The idea of forcing the Gazans off their land is no longer unsayable. A Reuters story on March 25 included a quote from a Palestinian man in Rafah named Abu Khaled who told the agency that “with no ceasefire in sight, we might end up dead or displaced somewhere else, maybe north and maybe south (to Egypt)”.
What would happen if two million destitute Palestinians were displaced to Egypt, presumably living in camps of some sort? Wouldn’t they naturally join the migrant influx?
It’s not just a question of wanting to escape to the EU, after decades of being trapped in an open-air prison. It’s also that Cyprus specifically has become a major hub for Israeli businesses in the past few years, not to mention the presence of 10-20,000 Israelis residing here – an obvious target for possible terrorist acts and reprisals, as happened briefly in the 80s with attacks like the ‘Larnaca yacht killings’.
What would Cyprus do in such a scenario? The risk of becoming a battlefield in the Arab-Israeli conflict is clearly unacceptable – yet it’s also impossible to impose the draconian security measures found in Israel itself, especially once you factor in our porous ‘border’ with the occupied north.
One obvious answer might be to declare that Egypt is a safe country and therefore Palestinians aren’t eligible for asylum, thus allowing the authorities to deport them right away, or even turn back refugee boats before they land.
Then again, many Palestinians could presumably show a well-founded fear for their life, which is the main criterion. Some might also pose as Syrians, especially if it’s not clear where their journey originated. Syria is still an unsafe country, with the EU resisting our government’s pleas to change that designation.
Above all, the humanitarian case for helping displaced Palestinians is even stronger now than it was in the 70s and 80s, when we took in refugees from the war in Lebanon. The destruction of Gaza has radicalised people (especially young people) like no other recent event. Many who were previously apolitical on the subject are now outraged by what Israel is doing there.
Outrage is fickle in the social-media age, of course. But the thousands of Cypriots who sympathise deeply with the people of Gaza but feel powerless to help may be driven to rebellion if, after all the Palestinians have been through, Cyprus shuts its doors and turns them away on top of that.
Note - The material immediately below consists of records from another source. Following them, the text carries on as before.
(** * Wiqnnc_ window manager: the window registry of [src/index.js]

    A shallow embedding of the window-management core of [src/index.js]
    (lines 15-36 for [state], 72-92 for [APP_DEFINITIONS], 218-634 for the
    window functions, 881-950 for [openApp] and [toggleDockVisibility]).

    The JavaScript code mutates one global [state] object and the records
    stored in [state.windows]; here every function takes the state and
    returns the new one.  What the browser supplies (the clock, the random
    numbers, measured layout, pointer coordinates) is an explicit argument.

    How the code is read:
    - window ids are the strings the code builds, [`${baseAppId}-${Date.now()}`];
    - [state.windows] is the list of its records in insertion order;
    - pixel values are integers, and each product with [Math.random()] is an
      input of the call that uses it;
    - the callback that [closeWindow] hands to [window.setTimeout] is an
      event of its own, enabled while its timer is pending;
    - the closures that a mouse-down stores in [document.onmousemove] and
      [document.onmouseup] are a [Session] kept in the state; the record a
      closure captured is looked up by its id when the closure runs;
    - the window body, the state of the collaborators
      ([appSpecificState]), CSS transitions, the shake gesture and drags of
      desktop icons never reach the fields modelled here and are left out;
    - the Window menu and the dock are views: functions of the state that
      return what [updateWindowMenu] and [renderDock] draw.

    The later sections embed the callers of the window functions (menu
    actions, keyboard shortcuts) and the small state machines of the
    desktop and of the bundled apps. *)

From Stdlib Require Import ZArith List String Ascii Bool Lia DecimalString.
Import ListNotations.
(** ** binary64 *)

Module F64.
Definition prec : Z := 53.
Definition emax : Z := 1024.
(** [float64(n)] for an unsigned integer, and an integer constant. *)
Definition of_Z (n : Z) : spec_float := binary_normalize prec emax n 0 false.
Definition div : spec_float -> spec_float -> spec_float := SFdiv prec emax.
Definition mul : spec_float -> spec_float -> spec_float := SFmul prec emax.
(** [x >= y]; false as soon as one side is a NaN. *)
Definition geb (x y : spec_float) : bool := SFleb y x.
End F64.

(** ** Data model *)

Inductive State : Set := Closed | HalfOpen | Open.

Definition State_eqb (a b : State) : bool :=
  match a, b with
  | Closed, Closed | HalfOpen, HalfOpen | Open, Open => true
  | _, _ => false
  end.

Record Counts : Set := mkCounts { Total : Z; Fail : Z; Success : Z }.

(** [Counts{}] *)
Definition zeroCounts : Counts := mkCounts 0 0 0.

Definition valid_counts (c : Counts) : Prop :=
  U64.in_range (Total c) /\ U64.in_range (Fail c) /\ U64.in_range (Success c).

Record configuration : Set := mkConfiguration {
  windowRoll : Z;
  windowFrame : Z;
  halfOpenTimeout : Z
}.

(** [time.Second], in nanoseconds. *)
Definition time_Second : Z := 1000000000.

(** ** Default policies *)

Definition defaultCanTrip (summary : Counts) : bool :=
  (10 <? Total summary)
  && F64.geb (F64.mul (F64.div (F64.of_Z (Fail summary)) (F64.of_Z (Total summary)))
                      (F64.of_Z 100))
             (F64.of_Z 60).

(** The guard [Total > 100] comes first, so the integer division never sees
    a zero divisor; [Z.div] is Go's [/] on [uint64] operands. *)
Definition defaultFromHalfOpenToState (summary : Counts) : State :=
  if 0 <? Fail summary then Open
  else if (100 <? Total summary)
          && (U64.mul (Fail summary / Total summary) 100 <? 99)
       then Closed
       else HalfOpen.

(** ** Options *)

Record optionsConfiguration : Type := mkOptions {
  opt_windowFrame : Z;
  opt_windowRoll : Z;
  opt_halfOpenThreshold : Z;
  opt_fromHalfOpenToState : Counts -> State;
  opt_canTrip : Counts -> bool
}.

(** An option either updates the configuration or reports why it cannot. A
    callback argument is [None] for Go's [nil]. *)
Definition option_ : Type := optionsConfiguration -> optionsConfiguration + string.

Definition WithWindowFrameThreshold (seconds : Z) : option_ := fun opt =>
  if seconds <=? 0 then inr "frame can't be less than equal zero"%string
  else inl (mkOptions seconds (opt_windowRoll opt) (opt_halfOpenThreshold opt)
                      (opt_fromHalfOpenToState opt) (opt_canTrip opt)).

Definition WithWindowRollThreshold (seconds : Z) : option_ := fun opt =>
  if seconds <=? 0 then inr "window roll can't be less than equal zero"%string
  else inl (mkOptions (opt_windowFrame opt) seconds (opt_halfOpenThreshold opt)
                      (opt_fromHalfOpenToState opt) (opt_canTrip opt)).

Definition WithHalfOpenThreshold (seconds : Z) : option_ := fun opt =>
  if seconds <=? 0 then inr "half open threshold can't be less than equal zero"%string
  else inl (mkOptions (opt_windowFrame opt) (opt_windowRoll opt) seconds
                      (opt_fromHalfOpenToState opt) (opt_canTrip opt)).

Definition WithCanTrip (canTrip : option (Counts -> bool)) : option_ := fun opt =>
  match canTrip with
  | None => inr "can trip callback can't be <nil>"%string
  | Some f => inl (mkOptions (opt_windowFrame opt) (opt_windowRoll opt)
                             (opt_halfOpenThreshold opt) (opt_fromHalfOpenToState opt) f)
  end.

Definition WithFromHalfOpenToState (fromHalfOpenToState : option (Counts -> State))
  : option_ := fun opt =>
  match fromHalfOpenToState with
  | None => inr "half open state change callback can't be <nil>"%string
  | Some f => inl (mkOptions (opt_windowFrame opt) (opt_windowRoll opt)
                             (opt_halfOpenThreshold opt) f (opt_canTrip opt))
  end.

(** ** The breaker *)

Definition _windowRoll : Z := 300.
Definition _windowFrame : Z := 15.
Definition _halfOpenTimeout : Z := 30.

Record CircuitBreaker : Type := mkBreaker {
  state : State;
  onHalfOpenTimeout : bool;
  canTrip : Counts -> bool;
  fromHalfOpenToState : Counts -> State;
  cfg : configuration;
  rollingWindow : list Counts;
  summary : Counts
}.

Inductive newError : Set :=
| ErrNewCircuitBreaker (cause : string).

Definition defaultOptions : optionsConfiguration :=
  mkOptions _windowFrame _windowRoll _halfOpenTimeout
            defaultFromHalfOpenToState defaultCanTrip.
At the very least, it’d be a divisive policy.
“We cannot influence geography,” government spokesman Konstantinos Letymbiotis said last Tuesday, even while admitting that Cyprus is currently at breaking point with the flow of migrants – and that’s really the whole trouble.
Anyone looking at Cyprus on a map of the eastern Mediterranean would naturally assume that we’re caught in the crossfire of the many wars happening so close to us – yet (with the obvious exception of 1974) we’ve managed to remain relatively unscathed, next door to the troubled Levant yet magically separate from it.
That may change – and, if it does, today’s migrant ‘invasion’ will pale in comparison.